By PAMELA WADE
Until yesterday, I would have agreed with you that it's the loss of trust in a relationship that affects your subsequent outlook on daily life in a manner second to none.
But that was before my daughter managed to lock herself in the bathroom. The ensuing saga brought home to me that there is nothing more fundamental than the loss of trust in a doorknob.
We breeze unthinkingly through doorways all day, every day, and take entirely for granted the operation of the latch, but the failure of this simple mechanism has the power to reduce us to basics.
There's nothing like being stuck, helpless, on the wrong side of a door for stripping away our intellectual and technological advantages and putting us on the same level as the family pet.
Suddenly you regret your impatience with that incessant scratching at the door and the plaintive miaows, and experience a wave of empathy with all those creatures not blessed with opposable thumbs.
Fellow feeling with the lower orders of the animal kingdom was not, however, my 11-year-old's first reaction, which was briefly alarm, escalating immediately to panic, followed by deepest despair. Amy had been here before, you see - or, rather, just down the hallway in the toilet, where two years earlier she had also had a doorknob fail on her.
When you've found yourself weeping and clinging to not one but two obdurate doorknobs before you've even hit puberty you can be forgiven a touch of paranoia.

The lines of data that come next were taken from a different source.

Lemma sort_by_measure {A} (le : A → A → bool) (measure : A → nat) xs :
  (∀ x y, le x y = true → (measure x <= measure y)%nat) → (∀ x y, le x y = false → (measure y <= measure x)%nat) →
  StronglySorted (λ x y, measure x <= measure y)%nat (sort_by le xs).
Proof.
  intros H1 H2. induction xs as [|x xs IH]; [constructor|]. cbn. change (foldr (insert_sorted le) [] xs) with (sort_by le xs).
  induction (sort_by le xs) as [|y ys IHy]; cbn; [by repeat constructor|].
  apply StronglySorted_cons in IH as [Hy Hs]. destruct (le x y) eqn:E.
  - apply H1 in E. constructor; [by constructor|]. constructor; [done|]. eapply Forall_impl; [exact Hy|]. cbn. lia.
  - apply H2 in E. constructor; [by apply IHy|]. rewrite insert_sorted_Permutation. by constructor.
Qed.

Lemma string_set_spec values : NoDup (string_set values) ∧ ∀ v, v ∈ string_set values ↔ v ∈ values.
Proof.
  unfold string_set. enough (Hg : ∀ acc, NoDup acc → NoDup (fold_left (λ acc v, if includes v acc then acc else (acc ++ [v])%list) values acc)
    ∧ ∀ v, v ∈ fold_left (λ acc v, if includes v acc then acc else (acc ++ [v])%list) values acc ↔ v ∈ acc ∨ v ∈ values).
  { destruct (Hg [] (NoDup_nil_2)) as [Hn Hv]. split; [done|]. intros v. rewrite Hv. set_solver. }
  induction values as [|v values IH]; intros acc Hn; cbn; [set_solver|].
  destruct (includes v acc) eqn:E.
  - apply includes_elem in E. destruct (IH acc Hn) as [H1 H2]. split; [done|]. intros w. rewrite H2. set_solver.
  - assert (Hv : v ∉ acc) by (rewrite <-includes_elem; by rewrite E).
    destruct (IH (acc ++ [v])%list) as [H1 H2]; [|split; [done|]; intros w; rewrite H2; set_solver].
    apply NoDup_app. split_and!; [done|set_solver|apply NoDup_singleton].
Qed.

Lemma mapM_concat {A B} (f : A → option (list B)) xs yss : mapM f xs = Some yss →
  ∀ y, y ∈ concat yss ↔ ∃ x ys, x ∈ xs ∧ f x = Some ys ∧ y ∈ ys.
Proof.
  intros Hm%mapM_Some y. induction Hm as [|x ys xs yss Hx Hm IH]; cbn; [set_solver|].
  rewrite elem_of_app, IH. split.
  - intros [?|(z & zs & ? & ? & ?)]; [exists x, ys|exists z, zs]; set_solver.
  - intros (z & zs & [->|Hz]%elem_of_cons & Hf & Hy); [left; congruence|right; eauto].
Qed.

Lemma mount_parents `{HostTexts} mounts directories : Forall (λ mount, canonical (ro_destination mount)) mounts →
  mountParentDirectories mounts = Some directories →
  NoDup directories ∧ (∀ d, d ∈ directories ↔ ∃ mount, mount ∈ mounts ∧ ancestor d (ro_destination mount)) ∧
  (∀ pre d post, directories = (pre ++ d :: post)%list → ∀ q, ancestor q d → q ∈ pre).
Proof.
  intros Hm E. unfold mountParentDirectories in E.
  destruct (mapM _ mounts) as [dss|] eqn:Em; [|done]. injection E as <-.
  destruct (string_set_spec (concat dss)) as [Hn Hv].
  assert (Hin : ∀ d, d ∈ sort_by directory_order (string_set (concat dss)) ↔
      ∃ mount, mount ∈ mounts ∧ ancestor d (ro_destination mount)).
  { intros d. rewrite sort_by_Permutation, Hv, (mapM_concat _ _ _ Em). rewrite Forall_forall in Hm. split.
    - intros (mount & ps & Hmount & Hp & Hd). exists mount. split; [done|].
      by apply (parents_of_spec _ _ (Hm mount Hmount) Hp).
    - intros (mount & Hmount & Ha).
      apply mapM_Some in Em as Hf. apply list_elem_of_lookup_1 in Hmount as Hi. destruct Hi as [i Hi].
      destruct (Forall2_lookup_l _ _ _ _ _ Hf Hi) as (ps & _ & Hp).
      exists mount, ps. split_and!; [done|done|]. by apply (parents_of_spec _ _ (Hm mount Hmount) Hp). }
  split_and!; [by rewrite sort_by_Permutation|exact Hin|].
  intros pre d post Ed q Hq.
  assert (Hs : StronglySorted (λ x y, depth x <= depth y)%nat (sort_by directory_order (string_set (concat dss)))).
  { apply sort_by_measure; intros x y; unfold directory_order; destruct (Nat.eqb_spec (depth x) (depth y));
      [lia|apply Nat.leb_le|lia|intros ?%Nat.leb_gt; lia]. }
  assert (Hqd : q ∈ sort_by directory_order (string_set (concat dss))).
  { apply Hin. assert (Hd : d ∈ sort_by directory_order (string_set (concat dss))) by (rewrite Ed; set_solver).
    apply Hin in Hd as (mount & Hmount & Ha). exists mount. split; [done|]. by eapply ancestor_trans. }
  rewrite Ed in Hs, Hqd. apply ancestor_shallower in Hq. apply elem_of_app in Hqd as [?|Hqd]; [done|].
  apply StronglySorted_app in Hs as (_ & _ & Hs). apply StronglySorted_cons in Hs as [Hd _].
  apply elem_of_cons in Hqd as [->|Hqd]; [lia|]. rewrite Forall_forall in Hd. specialize (Hd q Hqd). lia.
Qed.

(** ** What the guest is given *)

Definition launch_arguments `{HostTexts} (input : SandboxBuildInput) (managed : bool) : option (list string) :=
  if managed then managed_bwrap_arguments input else ls_argv <$> buildBwrapLaunchSpecification input.
Definition launch_command (managed : bool) : list string := if managed then [] else ["/usr/bin/node"; "/app/worker.mjs"].
Definition launch_plan (input : SandboxBuildInput) (managed : bool) (directories : list string) : list bwrap_option :=
  base_plan input managed directories ++ (if managed then managed_rest input else isolated_rest input).
Definition guest_environment (input : SandboxBuildInput) : jsmap string string :=
  map_set "PATH" (sc_guestPath (bi_config input)) SANDBOX_ENVIRONMENT.

Lemma isolated_arguments `{HostTexts} input base plan : baseBwrapArguments input false = Some base → base = rendered plan →
  launch_arguments input false = Some (rendered (plan ++ isolated_rest input) ++ launch_command false)%list.
Proof.
  intros Hb ->. unfold launch_arguments, buildBwrapLaunchSpecification. rewrite Hb.
  cbn [mbind option_bind fmap option_fmap option_map ls_argv]. f_equal.
  unfold isolated_rest. rewrite !rendered_app, <-!app_assoc. do 2 f_equal.
Qed.
Lemma managed_arguments `{HostTexts} input base plan : baseBwrapArguments input true = Some base → base = rendered plan →
  launch_arguments input true = Some (rendered (plan ++ managed_rest input) ++ launch_command true)%list.
Proof.
  intros Hb ->. unfold launch_arguments, managed_bwrap_arguments. rewrite Hb.
  cbn [mbind option_bind]. f_equal. unfold managed_rest. rewrite !rendered_app, <-!app_assoc. f_equal.
Qed.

On the first occasion, we learned that the common domestic doorknob is a classic example of over-engineering, built to withstand the fiercest onslaught, and would not be out of place on any one of the doors that Frodo and company are seen regularly cowering behind.
It was an act of sheerest optimism to have expected the nail file to have any effect, but it was still a surprise that neither the hammer, nor, amazingly, the electric saw could inflict more than the merest scratch.
The door proving impregnable, the only option was to break in through the window. I shall skim over the details of this procedure, apart from noting that louvres stuck in their brackets with epoxy glue will indeed stymie the most determined burglar; and that when easing size-14 hips through a size-10 window edged with jagged glass, the last thing you want to notice, as you pivot on the windowsill before sliding headfirst over the cistern, is that no one has thought to put the lid down.
Keen to salvage something positive from the experience, I seized that opportunity to show Amy how a catch was constructed and, more importantly, dismantled. So when, yesterday, I had stopped reeling from the deja vu, I was confident that the bathroom scenario would soon be sorted.
And, yes, thanks to her deft use of the indispensable nail file, the knob was popped off in short order, but that was as far as Amy could go. The rose was screwed on too tightly and after scrabbling at it vainly for some time she slumped, whimpering, to the floor.
It was only a fleeting moment of weakness: she soon rallied, bravely pointing out through the door that the bathroom was an infinitely superior place to be trapped in than the toilet. There was space, carpet, heat and, best of all, makeup, a mirror and a radio. Wombs don't come much more comfortable than that.
Quick action was required to prevent total regression. The ladder was fetched, the window opened, and I sprang lightly through to the rescue. Except that the rose was on too tight even for me to unscrew. In either direction.
Do you, in moments of stress, ever doubt a lifetime's custom and experience? When faced with an immovable nut, are you ever overwhelmingly tempted to test whether this particular thread in fact goes the other way, even though, in doing so, you know you run the risk of tightening it further? It's a matter of faith: right for tight. Believe it.
One more word of advice: the thing with the credit card is a total fiction. You've seen it done a hundred times on television, and every time the latch slipped out of the hole with a satisfying click. In real life, however, all that happens is that the magnetic strip gets wrecked, and the people at the bank laugh at you.
It was getting late and the time for finesse was over. The hinge pins were knocked out, the door lifted out of the way and Amy was set free. But we walked out of that bathroom changed people.
We know that we live on the edge, and that the one certainty in life is that it's only a fool who goes to the loo without a nail file.
* Pamela Wade is an Auckland writer.